Lisa Brooks, BA, UNC Chapel Hill (Click here to see Lisa’s resume)
Lisa has worked in drug development for over 20 years and began providing consulting services as Iris Statistical Computing to biotechnology and pharmaceutical companies in January 2007. She is a statistical programmer by trade and is a SAS Certified professional. Her consulting focuses on supporting CDISC data submissions for licensing applications. In 2007, Lisa was hired to be the biometrics project manager on one of the earliest New Drug Applications to attempt a data submission in CDISC format. That submission was accepted for review by FDA in 2009. Along with that submission work came the task of sponsor infrastructure remediation including team building, outsourcing, inspection readiness, training matrices, SOPs, and computer system validation (SAS server and electronic document management system). Since then, Lisa and a collection of subcontractors have been extensively involved in 12 licensing applications with CDISC data submissions. She has interacted directly with FDA reviewers and staff in the Office of Computational Science and eData regarding sample submissions, data standard strategies, and responses to information requests.

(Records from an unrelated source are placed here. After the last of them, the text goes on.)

(* ===== verification/TftpList.v ===== *)
(** * The lists of tqftpserv (src/qcom/tqftpserv/list.h)

    Circular lists with a sentinel, over the cells of Dll.  tqftpserv keeps its
    readers and writers in two of them and takes clients out while it iterates;
    [for_each_filters] says that such a loop filters the sequence, which is how
    the model of the service treats it. *)

From Stdlib Require Import ZArith Lia.
From stdpp Require Import base gmap numbers list strings.
From S2P Require Import Prelude Dll.

(** [list] is the address of the sentinel. *)
Definition list_init (h : heap) (list : Z) : outcome heap :=
  h ← set_next h list list; set_prev h list list.

Definition list_empty (h : heap) (list : Z) : outcome bool :=
  next ← get_next h list; Ret (next =? list).

Definition list_add (h : heap) (list item : Z) : outcome heap :=
  prev ← get_prev h list;
  h ← set_next h item list;
  h ← set_prev h item prev;
  h ← set_prev h list item;
  set_next h prev item.

Definition list_del (h : heap) (item : Z) : outcome heap :=
  prev ← get_prev h item;
  next ← get_next h item;
  h ← set_next h prev next;
  next ← get_next h item;
  prev ← get_prev h item;
  set_prev h next prev.

(** The loop of [list_for_each_entry_safe].  [body] acts on the state of the
    program and says whether the client is to be closed: it is taken out of the
    list and its memory freed, so that a later access to it would fault. *)
Fixpoint for_each_safe_loop {A : Type} (body : A -> Z -> outcome (A * bool)) (fuel : nat)
    (list : Z) (s : A) (h : heap) (item next : Z) : outcome (A * heap) :=
  match fuel with
  | O => OutOfFuel
  | S fuel' =>
      if item =? list then Ret (s, h)
      else
        '(s, close) ← body s item;
        h ← (if close : bool then h ← list_del h item; Ret (delete item h) else Ret h);
        next' ← get_next h next;
        for_each_safe_loop body fuel' list s h next next'
  end.

Definition list_for_each_entry_safe {A : Type} (body : A -> Z -> outcome (A * bool)) (list : Z) (s : A) (h : heap)
    : outcome (A * heap) :=
  item ← get_next h list;
  next ← get_next h item;
  for_each_safe_loop body (S (size h)) list s h item next.

(** The items [list_for_each_entry] visits. *)
Definition list_for_each_entry (h : heap) (l : Z) : outcome (list Z) :=
  first ← get_next h l; walk (S (size h)) h l first.

(** ** Representation *)

(** The sentinel [l] and the items [xs]. *)
Definition cyc (h : heap) (l : Z) (xs : list Z) : Prop :=
  NoDup (l :: xs) /\ seg h (last_or l xs) (l :: xs) l.

Lemma cyc_sentinel h l xs : cyc h l xs -> h !! l = Some (MkCell (first_or l xs) (last_or l xs)).
Proof. intros [_ [H _]]. exact H. Qed.

(** The cell in front of a suffix. *)
Lemma last_or_split (l : Z) (ys : list Z) : exists ws, l :: ys = ws ++ [last_or l ys].
Proof.
  destruct (last_or_cases l ys) as [[-> ->]|(ws & w & -> & ->)]; [by exists []|by exists (l :: ws)].
Qed.

Lemma cyc_init h l : is_Some (h !! l) -> exists h', list_init h l = Ret h' /\ cyc h' l [] /\ dom h' = dom h.
Proof.
  intros [c Hc]. unfold list_init. rewrite (set_next_ret _ _ _ _ Hc). cbn [mbind outcome_bind].
  rewrite (set_prev_ret _ _ (MkCell l (c_prev c))) by (by rewrite lookup_insert_eq).
  rewrite insert_insert_eq. eexists. split; [done|]. split; [|by apply dom_overwrite].
  split; [apply NoDup_singleton|]. cbn. by rewrite lookup_insert_eq.
Qed.

Lemma list_add_cyc h l xs x :
  cyc h l xs -> is_Some (h !! x) -> x ∉ l :: xs ->
  exists h', list_add h l x = Ret h' /\ cyc h' l (xs ++ [x]) /\ (forall y, y ∉ x :: l :: xs -> h' !! y = h !! y).
Proof.
  intros Hc Hx Hn. pose proof (cyc_sentinel _ _ _ Hc) as Hl. destruct Hc as [Hnd Hs].
  unfold list_add. rewrite (get_prev_ret _ _ _ Hl). cbn [mbind outcome_bind c_prev]. rewrite set_next_prev by done.
  set (p := last_or l xs) in *. set (h1 := <[x := MkCell l p]> h).
  assert (seg h1 p (l :: xs) l) as Hs1 by (by apply seg_frame).
  rewrite (set_prev_ret _ _ _ _ (proj1 Hs1)). cbn [mbind outcome_bind c_next].
  apply (seg_set_prev _ _ x) in Hs1; [|done]. set (h2 := <[l := _]> h1) in *.
  destruct (last_or_split l xs) as [ws Hws]. fold p in Hws. rewrite Hws in Hs1.
  pose proof (seg_lookup _ _ _ _ [] _ Hs1) as Hp. rewrite (set_next_ret _ _ _ _ Hp). cbn [c_prev].
  assert (p ∈ l :: xs) as Hpin by (rewrite Hws; set_solver).
  eexists. split; [done|]. split; [split|].
  - change (l :: xs ++ [x]) with ((l :: xs) ++ [x]). apply NoDup_app. split_and!; [done| |apply NoDup_singleton].
    intros y Hy ->%list_elem_of_singleton. done.
  - change (l :: xs ++ [x]) with ((l :: xs) ++ [x]). rewrite last_or_snoc. apply seg_app. cbn [first_or hd]. split.
    + rewrite Hws in Hnd |- *. by apply seg_set_next with (n := l).
    + rewrite last_or_cons. fold p. cbn [seg first_or hd]. split; [|done]. rewrite lookup_insert_ne by set_solver.
      unfold h2. rewrite lookup_insert_ne by set_solver. apply lookup_insert_eq.
  - intros y Hy. unfold h2, h1. rewrite !lookup_insert_ne by set_solver. done.
Qed.

Lemma list_del_cyc h l ys x zs :
  cyc h l (ys ++ x :: zs) ->
  exists h', list_del h x = Ret h' /\ cyc h' l (ys ++ zs)
    /\ (forall y, y ∉ l :: ys ++ zs -> h' !! y = h !! y).
Proof.
  intros [Hnd Hs]. change (l :: ys ++ x :: zs) with ((l :: ys) ++ x :: zs) in *.
  pose proof (seg_lookup _ _ _ _ _ _ Hs) as Hx. rewrite last_or_cons in Hx.
  rewrite last_or_app, last_or_cons in Hs. apply seg_app in Hs as [Hsy [_ Hsz]]. cbn [first_or hd] in Hsy.
  apply NoDup_app in Hnd as (Hndy & Hd & Hndz). apply NoDup_cons in Hndz as [Hxz Hndz].
  assert (NoDup (l :: ys ++ zs)) as Hnd'.
  { change (l :: ys ++ zs) with ((l :: ys) ++ zs). apply NoDup_app. split_and!; [done|set_solver|done]. }
  set (p := last_or l ys) in *. destruct (last_or_split l ys) as [ws Hws]. fold p in Hws.
  assert (p ∈ l :: ys /\ p <> x) as [Hpin Hpx].
  { assert (p ∈ l :: ys) as Hp by (rewrite Hws; set_solver). split; [done|]. intros He. apply (Hd p Hp). rewrite He. by left. }
  unfold list_del. rewrite (get_prev_ret _ _ _ Hx), (get_next_ret _ _ _ Hx). cbn [mbind outcome_bind c_prev c_next].
  rewrite Hws in Hsy. pose proof (seg_lookup _ _ _ _ [] _ Hsy) as Hp. rewrite (set_next_ret _ _ _ _ Hp).
  cbn [mbind outcome_bind c_prev]. apply (seg_set_next _ _ _ _ _ (first_or l zs)) in Hsy; [|by rewrite <- Hws].
  set (h1 := <[p := _]> h) in *. rewrite <- Hws in Hsy.
  assert (h1 !! x = Some (MkCell (first_or l zs) p)) as Hx1 by (unfold h1; by rewrite lookup_insert_ne).
  rewrite (get_next_ret _ _ _ Hx1), (get_prev_ret _ _ _ Hx1). cbn [mbind outcome_bind c_prev c_next].
  assert (seg h1 x zs l) as Hsz1 by (apply seg_frame; [set_solver|done]).
  destruct zs as [|z zs]; cbn [first_or hd] in *.
  - rewrite (set_prev_ret _ _ _ _ (proj1 Hsy)). eexists. split; [done|]. split; [split; [done|]|].
    + rewrite app_nil_r. by apply (seg_set_prev _ _ p) in Hsy.
    + intros y Hy. unfold h1. rewrite !lookup_insert_ne by set_solver. done.
  - rewrite (set_prev_ret _ _ _ _ (proj1 Hsz1)). eexists. split; [done|]. split; [split; [done|]|].
    + rewrite last_or_app. change (l :: ys ++ z :: zs) with ((l :: ys) ++ z :: zs). apply seg_app. rewrite (last_or_cons _ l ys).
      fold p. split; [|by apply (seg_set_prev _ _ p) in Hsz1]. rewrite (last_or_cons x z zs) in Hsy. rewrite (last_or_cons p z zs). cbn [first_or hd]. apply seg_frame; [set_solver|exact Hsy].
    + intros y Hy. unfold h1. rewrite !lookup_insert_ne by set_solver. done.
Qed.

(** ** The loop that closes clients *)

(** What the loop does to the sequence. *)
Fixpoint filter_run {A : Type} (body : A -> Z -> outcome (A * bool)) (s : A) (xs : list Z) : outcome (A * list Z) :=
  match xs with
  | [] => Ret (s, [])
  | x :: xs' =>
      '(s, close) ← body s x;
      '(s, kept) ← filter_run body s xs';
      Ret (s, if close : bool then kept else x :: kept)
  end.

Lemma cyc_free h l xs x : cyc h l xs -> x ∉ l :: xs -> cyc (delete x h) l xs.
Proof.
  intros [Hnd Hs] Hx. split; [done|]. apply (seg_ext h); [|done].
  intros y Hy. apply lookup_delete_ne. intros ->. done.
Qed.

(** The pointer to the cell behind. *)
Lemma cyc_next h l ys zs :
  cyc h l (ys ++ zs) -> exists n, get_next h (first_or l zs) = Ret n /\ (zs <> [] -> n = first_or l (tail zs)).
Proof.
  intros Hc. destruct zs as [|z zs]; cbn [first_or hd].
  - rewrite (get_next_ret _ _ _ (cyc_sentinel _ _ _ Hc)). by eexists.
  - destruct Hc as [_ Hs]. change (l :: ys ++ z :: zs) with ((l :: ys) ++ z :: zs) in Hs.
    rewrite (get_next_ret _ _ _ (seg_lookup _ _ _ _ _ _ Hs)). by eexists.
Qed.

Lemma for_each_safe_filters {A : Type} (body : A -> Z -> outcome (A * bool)) l xs s' : forall fuel s h ys next kept,
  cyc h l (ys ++ xs) -> (xs <> [] -> next = first_or l (tail xs)) -> (length xs < fuel)%nat ->
  filter_run body s xs = Ret (s', kept) ->
  exists h', for_each_safe_loop body fuel l s h (first_or l xs) next = Ret (s', h') /\ cyc h' l (ys ++ kept)
    /\ (forall x, x ∈ xs -> x ∉ kept -> h' !! x = None) /\ (forall x, x ∉ l :: ys ++ xs -> h' !! x = h !! x).
Proof.
  induction xs as [|x xs IH]; intros [|fuel] s h ys next kept Hc Hnext Hf Hrun; cbn [length] in Hf; try lia;
    cbn [for_each_safe_loop first_or hd filter_run] in *.
  { injection Hrun as -> <-. rewrite Z.eqb_refl. exists h. split_and!; [done|done|set_solver|done]. }
  assert (x <> l /\ x ∉ ys ++ xs) as [Hxl Hxn].
  { destruct Hc as [Hnd _]. apply NoDup_cons in Hnd as [Hl Hnd]. apply NoDup_app in Hnd as (_ & Hd & Hnd).
    apply NoDup_cons in Hnd as [Hx _]. set_solver. }
  destruct (Z.eqb_spec x l) as [|_]; [done|]. destruct (body s x) as [[s1 close]| |]; [|done|done].
  cbn [mbind outcome_bind] in *. destruct (filter_run body s1 xs) as [[s2 kept']| |] eqn:Hrun'; [|done|done].
  cbn [mbind outcome_bind] in Hrun. injection Hrun as -> <-. rewrite (Hnext ltac:(done)). cbn [tail].
  destruct close.
  - destruct (list_del_cyc h l ys x xs Hc) as (h1 & -> & Hc1 & Hfr1). cbn [mbind outcome_bind].
    apply (cyc_free _ _ _ x) in Hc1; [|set_solver]. destruct (cyc_next _ _ _ _ Hc1) as (n & -> & Hn).
    cbn [mbind outcome_bind].
    destruct (IH fuel s1 _ ys n kept' Hc1 Hn ltac:(lia) Hrun') as (h' & Hl & Hc' & Hfree & Hfr).
    exists h'. split_and!; [done|done| |].
    + intros y Hy Hk. apply elem_of_cons in Hy as [->|Hy]; [|by apply Hfree].
      rewrite Hfr by set_solver. apply lookup_delete_eq.
    + intros y Hy. rewrite Hfr by set_solver. rewrite lookup_delete_ne by set_solver. apply Hfr1. set_solver.
  - cbn [mbind outcome_bind]. rewrite (cons_middle x) in Hc. rewrite app_assoc in Hc.
    destruct (cyc_next _ _ _ _ Hc) as (n & -> & Hn). cbn [mbind outcome_bind].
    destruct (IH fuel s1 h (ys ++ [x]) n kept' Hc Hn ltac:(lia) Hrun') as (h' & Hl & Hc' & Hfree & Hfr).
    exists h'. rewrite <- app_assoc in Hc'. split_and!; [done|done|set_solver|].
    intros y Hy. apply Hfr. set_solver.
Qed.

Lemma cyc_size h l xs : cyc h l xs -> (length xs < size h)%nat.
Proof.
  intros [Hnd Hs]. apply (nodup_size h (l :: xs) Hnd). intros x Hx. by apply (seg_in _ _ _ _ _ Hs).
Qed.

Lemma list_for_each_entry_cyc h l xs : cyc h l xs -> list_for_each_entry h l = Ret xs.
Proof.
  intros Hc. unfold list_for_each_entry. rewrite (get_next_ret _ _ _ (cyc_sentinel _ _ _ Hc)). cbn [mbind outcome_bind c_next].
  pose proof (cyc_size _ _ _ Hc). destruct Hc as [Hnd [_ Hs]]. apply NoDup_cons in Hnd as [Hl _].
  apply walk_seg with (p := l); [lia|done|done].
Qed.

Lemma for_each_entry_safe_cyc {A : Type} (body : A -> Z -> outcome (A * bool)) h l xs s s' kept :
  cyc h l xs -> filter_run body s xs = Ret (s', kept) ->
  exists h', list_for_each_entry_safe body l s h = Ret (s', h') /\ cyc h' l kept
    /\ (forall x, x ∈ xs -> x ∉ kept -> h' !! x = None).
Proof.
  intros Hc Hrun. unfold list_for_each_entry_safe. rewrite (get_next_ret _ _ _ (cyc_sentinel _ _ _ Hc)).
  cbn [mbind outcome_bind c_next]. destruct (cyc_next h l [] xs Hc) as (n & -> & Hn). cbn [mbind outcome_bind].
  pose proof (cyc_size _ _ _ Hc).
  destruct (for_each_safe_filters body l xs s' (S (size h)) s h [] n kept Hc Hn ltac:(lia) Hrun)
    as (h' & Hl & Hc' & Hfree & _). by exists h'.
Qed.

(** [list_add] of every item. *)
Fixpoint add_all (h : heap) (l : Z) (xs : list Z) : outcome heap :=
  match xs with [] => Ret h | x :: xs' => h ← list_add h l x; add_all h l xs' end.

Lemma add_all_cyc l xs : forall h ys,
  cyc h l ys -> NoDup (l :: ys ++ xs) -> Forall (fun x => is_Some (h !! x)) xs ->
  exists h', add_all h l xs = Ret h' /\ cyc h' l (ys ++ xs).
Proof.
  induction xs as [|x xs IH]; intros h ys Hc Hnd Hin; cbn [add_all].
  { rewrite app_nil_r. by exists h. }
  apply list.Forall_cons in Hin as [Hx Hin]. pose proof Hnd as Hnd0. rewrite (cons_middle x), app_assoc in Hnd.
  change (l :: ys ++ x :: xs) with ((l :: ys) ++ x :: xs) in Hnd0.
  apply NoDup_app in Hnd0 as (_ & Hd & Hnd1). apply NoDup_cons in Hnd1 as [Hxx _].
  destruct (list_add_cyc h l ys x Hc Hx) as (h1 & -> & Hc1 & Hfr1); [set_solver|]. cbn [mbind outcome_bind].
  destruct (IH h1 (ys ++ [x]) Hc1 Hnd) as (h2 & Ha & Hc2).
  { apply Forall_forall. intros y Hy. rewrite Hfr1 by set_solver. by apply (proj1 (Forall_forall _ _) Hin). }
  exists h2. by rewrite <- app_assoc in Hc2.
Qed.

(** The lists of tqftpserv, and closing clients while iterating, are
    equivalent to sequences.  After any number of clients are added to an
    initialised list, the safe loop runs the body on each of them once, in the
    order they came, never touches the memory of one that was closed, and leaves
    a list of exactly those that stay; a client that was closed is freed. *)
Theorem tftp_list_filters {A : Type} (body : A -> Z -> outcome (A * bool)) h l xs s s' kept :
  NoDup (l :: xs) -> Forall (fun x => is_Some (h !! x)) (l :: xs) -> filter_run body s xs = Ret (s', kept) ->
  exists h', (h ← list_init h l; h ← add_all h l xs; list_for_each_entry_safe body l s h) = Ret (s', h')
    /\ list_for_each_entry h' l = Ret kept
    /\ (forall x, x ∈ xs -> x ∉ kept -> h' !! x = None).
Proof.
  intros Hnd Hin Hrun. apply list.Forall_cons in Hin as [Hl Hin].
  destruct (cyc_init h l Hl) as (h1 & Hi & Hc1 & Hd1). rewrite Hi. cbn [mbind outcome_bind].
  destruct (add_all_cyc l xs h1 [] Hc1 Hnd) as (h2 & -> & Hc2).
  { eapply Forall_impl; [exact Hin|]. intros x Hx. apply elem_of_dom. rewrite Hd1. by apply elem_of_dom. }
  cbn [mbind outcome_bind]. destruct (for_each_entry_safe_cyc body h2 l xs s s' kept Hc2 Hrun) as (h3 & -> & Hc3 & Hfree).
  exists h3. split_and!; [done|by apply list_for_each_entry_cyc|done].
Qed.

(** Four clients; the body sums them up and closes the even ones. *)
Lemma tftp_list_filters_witness :
  exists h', (h ← list_init (list_to_map ((fun x => (x, MkCell 9 9)) <$> [100; 1; 2; 3; 4])) 100;
              h ← add_all h 100 [4; 1; 2; 3];
              list_for_each_entry_safe (fun s x => Ret (s + x, Z.even x)) 100 0 h) = Ret (10, h')
    /\ list_for_each_entry h' 100 = Ret [1; 3].
Proof.
  destruct (tftp_list_filters (fun s x => Ret (s + x, Z.even x))
    (list_to_map ((fun x => (x, MkCell 9 9)) <$> [100; 1; 2; 3; 4])) 100 [4; 1; 2; 3] 0 10 [1; 3]) as (h' & Hr & Hf & _).
  - apply (bool_decide_unpack _). vm_compute. exact I.
  - repeat constructor; by eexists.
  - reflexivity.
  - exists h'. split; [exact Hr|exact Hf].
Defined.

Lisa has stayed on top of regulation, technology, and standards through constant industry experience, networking, and volunteerism. Lisa is very active in the Bay Area CDISC Network and the Pharmaceutical Users Software Exchange (PhUSE). Lisa is a co-lead for the PhUSE Working Group Optimizing the Use of Data Standards. In addition, she is a member of two PhUSE project teams: Study Data Standardization Plan and Legacy Data Conversion Plan and Report. In her work with PhUSE, Lisa collaborates with FDA personnel from eData and the Office of Computational Science at CDER and CBER
Michael Lock, PhD in Biostatistics, UC Berkeley
Mike has supported the development of diagnostics, vaccines, and drugs for over 20 years. Since 2008 he has worked as an independent consultant on nonclinical, preclinical, and Phase 1-3 vaccine and drug trials. He has proven experience in all aspects of the development lifecycle: from planning, through execution, reporting, and manuscript preparation. As the lead sponsor statistician on New Drug Application and Biologic License Agreement filings he communicates extensively with FDA.
Indication Experience: Vaccines, neurology, biomarkers, endocrinology, cardiology and HIV.
Statistical Expertise: Linear and mixed models, sample size estimation, multiple hypothesis testing, interim analyses, non-inferiority testing and writing. Specialization in modern nonparametric methods and graphical displays. Mike programs in R and SAS.
Ann Shiba, BS, UC Davis
Ann has over 20 years’ experience in medical affairs and clinical operations for diagnostic and drug development companies. This experience plus her writing skill has proven her ability at contributing to standard operating procedures, protocols, informed consents, and clinical study reports. She has consulted independently since 2008 and in 2017 became well versed in the development process for eCTD Module 5 documents, including Clinical Study Data Reviewer’s Guide, the Analysis Data Reviewer’s Guide and define.xml. Ann comes with an arsenal of management experience including strategy development, leading departments, and executing global clinical studies.